Why we moved to retained-only search
Published April 2026 · Mycelium Robotics
The short version
We used to run contingent and exclusive searches alongside retained. In 2026 we stopped. Every search we run now is retained, on a single published retainer.
The change came from a hard look at outcomes. Contingent search works in volume markets. It does not work in specialist robotics. We were doing some of our best work on retained mandates and watching contingent searches stall, drift, or close on a candidate the client compromised on. That is bad for the client and bad for us.
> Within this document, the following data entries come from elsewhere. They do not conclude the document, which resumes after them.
(** *** [createRun]

    The provider service is given by the providers it has loaded, in the
    order of the keys of [data.providers]; [None] is a runner without
    provider service.  Of a provider, what [createRun] and the tracker
    read. *)

Record ProviderEntry : Type := {
  base : ProviderStatus.Provider;
  name : string;
  defaultModel : option string;
  timeout : Z
}.

Definition getAllProviders (data : list (string * ProviderEntry)) : list ProviderEntry :=
  map snd data.

Fixpoint getProviderById (data : list (string * ProviderEntry)) (id : string)
    : option ProviderEntry :=
  match data with
  | [] => None
  | (key, p) :: rest => if String.eqb key id then Some p else getProviderById rest id
  end.

(** The loop [providersMap[p.id] = p]. *)
Definition providersMap (all : list ProviderEntry) : gmap string ProviderEntry :=
  fold_left (fun m p => <[ProviderStatus.id (base p) := p]> m) all ∅.

Record Request : Type := {
  req_providerId : string;
  req_model : option string;
  req_prompt : string;
  req_workspacePath : option string;
  req_workspaceName : option string;
  req_timeout : option Z;
  req_source : option string;
  req_fallbackProviderId : option string
}.

(** The record [createRun] writes to [metadata.json]. *)
Record RunRecord : Type := {
  run_id : string;
  run_type : string;
  run_providerId : string;
  run_providerName : string;
  run_originalProviderId : option string;
  run_usedFallback : bool;
  run_model : option string;
  run_workspacePath : string;
  run_workspaceName : string;
  run_source : string;
  run_prompt : string;
  run_startTime : Z;
  run_terminal : RunMetadata
}.

(** What [createRun] returns, with the content of [prompt.txt]. *)
Record Handle : Type := {
  handle_runId : string;
  handle_provider : ProviderEntry;
  handle_metadata : RunRecord;
  handle_timeout : Z;
  handle_promptFile : string
}.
Below is the case for contingent, the hidden costs in specialist robotics, and what retained-only gives clients in return.
The case for contingent
Contingent search has a real and obvious appeal. The client commits nothing upfront. The fee is paid only on placement. The recruiter carries all the risk. From the buyer's perspective, contingent looks free until the moment a hire happens, at which point the cost is justified by the outcome.
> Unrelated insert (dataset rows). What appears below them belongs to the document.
Lemma help_exits_before_anything_else_witness :
  (existsb asks_help
     (getopt_long ["openocd"; "-f"; "a.cfg"; "-h"; "-v"; "-s"; "x"; "-c"; "init"])
   = true
   /\ exists s1 s',
        parse_loop 0
          (getopt_long ["openocd"; "-f"; "a.cfg"; "-h"; "-v"; "-s"; "x"; "-c"; "init"])
          initial_state = Returns tt s1
        /\ parse_cmdline_args unix_build linux_installed 0
             ["openocd"; "-f"; "a.cfg"; "-h"; "-v"; "-s"; "x"; "-c"; "init"]
             initial_state = Exits (-1) s'
        /\ script_search_dirs s' = ["x"]
        /\ config_commands s' = ["script {a.cfg}"; "init"])
  /\ (help_flag initial_state = 0%Z
      /\ existsb asks_help
           (getopt_long ["openocd"; "-f"; "a.cfg"; "--version"; "-s"; "x"])
         = false
      /\ existsb asks_version
           (getopt_long ["openocd"; "-f"; "a.cfg"; "--version"; "-s"; "x"])
         = true
      /\ exists s1,
           parse_cmdline_args unix_build linux_installed 0
             ["openocd"; "-f"; "a.cfg"; "--version"; "-s"; "x"] initial_state
           = Exits 0 s1
           /\ script_search_dirs s1 = ["x"]).
Proof.
  assert (A : existsb asks_help
     (getopt_long ["openocd"; "-f"; "a.cfg"; "-h"; "-v"; "-s"; "x"; "-c"; "init"])
   = true) by (vm_compute; reflexivity).
  assert (NA : existsb asks_help
     (getopt_long ["openocd"; "-f"; "a.cfg"; "--version"; "-s"; "x"]) = false)
    by (vm_compute; reflexivity).
  assert (V : existsb asks_version
     (getopt_long ["openocd"; "-f"; "a.cfg"; "--version"; "-s"; "x"]) = true)
    by (vm_compute; reflexivity).
  split.
  - split; [exact A|].
    destruct (proj1 help_exits_before_anything_else
                unix_build linux_installed 0 _ initial_state A)
      as (s1 & s' & L & P & _ & _ & D & Q).
    exists s1, s'. repeat split; assumption.
  - repeat (split; [assumption || reflexivity|]).
    destruct (proj2 help_exits_before_anything_else
                unix_build linux_installed 0 _ initial_state eq_refl NA V)
      as (s1 & L & P & _ & D).
    exists s1. split; assumption.
Defined.

(* ------------------------------------------------------------------------- *)
(** ** Deferred and immediate directives *)

(** The spellings of the file option: all four are reported as [f] with the
    path as argument. *)
Lemma getopt_long_file (p : string) :
  getopt_long ["openocd"; "-f"; p] = [mkRet (chr "f") (Some p) None]
  /\ getopt_long ["openocd"; "--file"; p] = [mkRet (chr "f") (Some p) None]
  /\ getopt_long ["openocd"; ("--file=" ++ p)%string]
     = [mkRet (chr "f") (Some p) None]
  /\ (p <> EmptyString ->
      getopt_long ["openocd"; ("-f" ++ p)%string]
      = [mkRet (chr "f") (Some p) None]).
Proof.
  repeat split; try reflexivity.
  intros N. destruct p; [contradiction|reflexivity].
Qed.

(** C7: one occurrence of [-f p], wherever it stands among the options, adds
    exactly one entry at the end of the configuration queue, the directive
    [script {p}]; no line is run, and nothing else in the state changes. *)
Theorem file_option_defers_one_script (ctx : command_context) (p : string)
    (before after : list ret_t) (s s1 : state) :
  parse_loop ctx before s = Returns tt s1 ->
  getopt_long ["openocd"; "-f"; p] = [mkRet (chr "f") (Some p) None]
  /\ exists s2,
       parse_loop ctx (before ++ [mkRet (chr "f") (Some p) None]) s
       = Returns tt s2
       /\ config_commands s2
          = config_commands s1 ++ [("script {" ++ p ++ "}")%string]
       /\ run_lines s2 = run_lines s1
       /\ script_search_dirs s2 = script_search_dirs s1
       /\ log s2 = log s1
       /\ help_flag s2 = help_flag s1
       /\ version_flag s2 = version_flag s1
       /\ parse_loop ctx (before ++ mkRet (chr "f") (Some p) None :: after) s
          = parse_loop ctx after s2.
Proof.
  intros B. split; [reflexivity|].
  exists (enqueue [("script {" ++ p ++ "}")%string] s1).
  rewrite !parse_loop_app. unfold bind. rewrite B.
  repeat split; reflexivity.
Qed.

Lemma file_option_defers_one_script_witness :
  parse_loop 7 [mkRet (chr "c") (Some "init") None] initial_state
  = Returns tt (mkState 0 0 [] ["init"] [] [])
  /\ parse_loop 7
       ([mkRet (chr "c") (Some "init") None]
        ++ [mkRet (chr "f") (Some "board.cfg") None]) initial_state
     = Returns tt (mkState 0 0 [] ["init"; "script {board.cfg}"] [] []).
Proof.
  split; [reflexivity|].
  destruct (file_option_defers_one_script 7 "board.cfg"
              [mkRet (chr "c") (Some "init") None] [] initial_state
              (mkState 0 0 [] ["init"] [] []) eq_refl)
    as (_ & s2 & L & Q & R & D & G & H & V & _).
  rewrite L. f_equal. destruct s2. cbn in *. now subst.
Defined.

(** The spellings of the debug option.  An optional argument is one that is
    attached: a level given as the next word is no argument of [-d]. *)
Lemma getopt_long_debug (n : string) :
  getopt_long ["openocd"; "-d"] = [mkRet (chr "d") None None]
  /\ getopt_long ["openocd"; "--debug"] = [mkRet (chr "d") None None]
  /\ getopt_long ["openocd"; ("--debug=" ++ n)%string]
     = [mkRet (chr "d") (Some n) None]
  /\ (n <> EmptyString ->
      getopt_long ["openocd"; ("-d" ++ n)%string]
      = [mkRet (chr "d") (Some n) None])
  /\ getopt_long ["openocd"; "-d"; "2"] = [mkRet (chr "d") None None].
Proof.
  repeat split; try reflexivity.
  intros N. destruct n; [contradiction|reflexivity].
Qed.

(** What getopt_long reports when the first option is the debug option, in
    each of its spellings, whatever follows: without an attached argument
    [optarg] is NULL and the next word is left for the next call. *)
Lemma getopt_long_debug_first (prog n : string) (rest : list string) :
  getopt_long (prog :: "-d" :: rest)
  = mkRet (chr "d") None None :: getopt_long (prog :: rest)
  /\ getopt_long (prog :: "--debug" :: rest)
     = mkRet (chr "d") None None :: getopt_long (prog :: rest)
  /\ getopt_long (prog :: ("--debug=" ++ n)%string :: rest)
     = mkRet (chr "d") (Some n) None :: getopt_long (prog :: rest)
  /\ (n <> EmptyString ->
      getopt_long (prog :: ("-d" ++ n)%string :: rest)
      = mkRet (chr "d") (Some n) None :: getopt_long (prog :: rest)).
Proof.
  repeat split; try reflexivity.
  intros N. destruct n; [contradiction|reflexivity].
Qed.

(** A word that is no option is passed over. *)
Lemma getopt_long_skips_word (prog word : string) (rest : list string) :
  classify word = NonOption ->
  getopt_long (prog :: word :: rest) = getopt_long (prog :: rest).
Proof.
  intros W. unfold getopt_long. cbn [tl returns]. now rewrite W.
Qed.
In high-volume, well-defined hiring, contingent works. Mid-level software engineering roles in deep markets, accountancy positions, standardised commercial roles. Where the brief is clear, the candidate pool is large, and any one of several agencies can produce viable shortlists, paying only on success is rational.
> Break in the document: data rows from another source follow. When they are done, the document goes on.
(** * Further properties *)

Lemma detect_numeric_fits (sv : pystr) (r : inferred) :
  detect_numeric sv = Ok r ->
  format_fits r = true /\ forall t, fst r <> VStr t.
Proof.
  unfold detect_numeric, detect_number. unfold_bind.
  repeat case_if;
    match goal with
    | |- context [py_float ?x] => destruct (py_float x)
    | |- context [py_int ?x] => destruct (py_int x)
    end;
    intros H; inversion H; split; try reflexivity; intros t; discriminate.
Qed.

Lemma detect_date_fits (formats : list pystr) (sv : pystr) (r : inferred) :
  detect_date formats sv = Ok (Some r) ->
  format_fits r = true /\ forall t, fst r <> VStr t.
Proof.
  induction formats as [|fmt formats IH]; simpl; [discriminate|].
  unfold_bind. destruct (strptime sv fmt); simpl.
  - case_if; intros H; inversion H; split; try reflexivity; intros t; discriminate.
  - case_if; [exact IH | discriminate].
Qed.

Lemma infer_stripped_fits (sv : pystr) (r : inferred) :
  infer_stripped sv = Ok r ->
  format_fits r = true /\ forall t, fst r = VStr t -> t = sv.
Proof.
  unfold infer_stripped.
  destruct (detect_date_total date_formats sv) as [d Hd]. rewrite Hd.
  destruct (detect_numeric sv) as [r0|e] eqn:E.
  - simpl. intros H. inversion H; subst r0.
    destruct (detect_numeric_fits _ _ E) as [Hf Hn]. split; [assumption|].
    intros t Ht. now apply Hn in Ht.
  - unfold catch. case_if; [|discriminate].
    cbn [existsb kind_eqb orb]. unfold_bind.
    destruct d as [r0|].
    + intros H. inversion H; subst r0.
      destruct (detect_date_fits _ _ _ Hd) as [Hf Hn]. split; [assumption|].
      intros t Ht. now apply Hn in Ht.
    + unfold detect_boolean. intros H. inversion H.
      repeat case_if; split; try reflexivity; try discriminate.
      intros t Ht. now inversion Ht.
Qed.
The model is the dominant one across the recruitment industry for good reason. It removes friction at the point of engagement and transfers risk to the supplier.
The hidden costs in specialist robotics
Robotics is not a volume market. The candidate pools for perception, SLAM, controls, autonomy, and applied ML are small, interconnected, and largely passive. The work required to run a good search is mapping, qualifying, and approaching engineers individually with substance, not blasting a job description into a CRM.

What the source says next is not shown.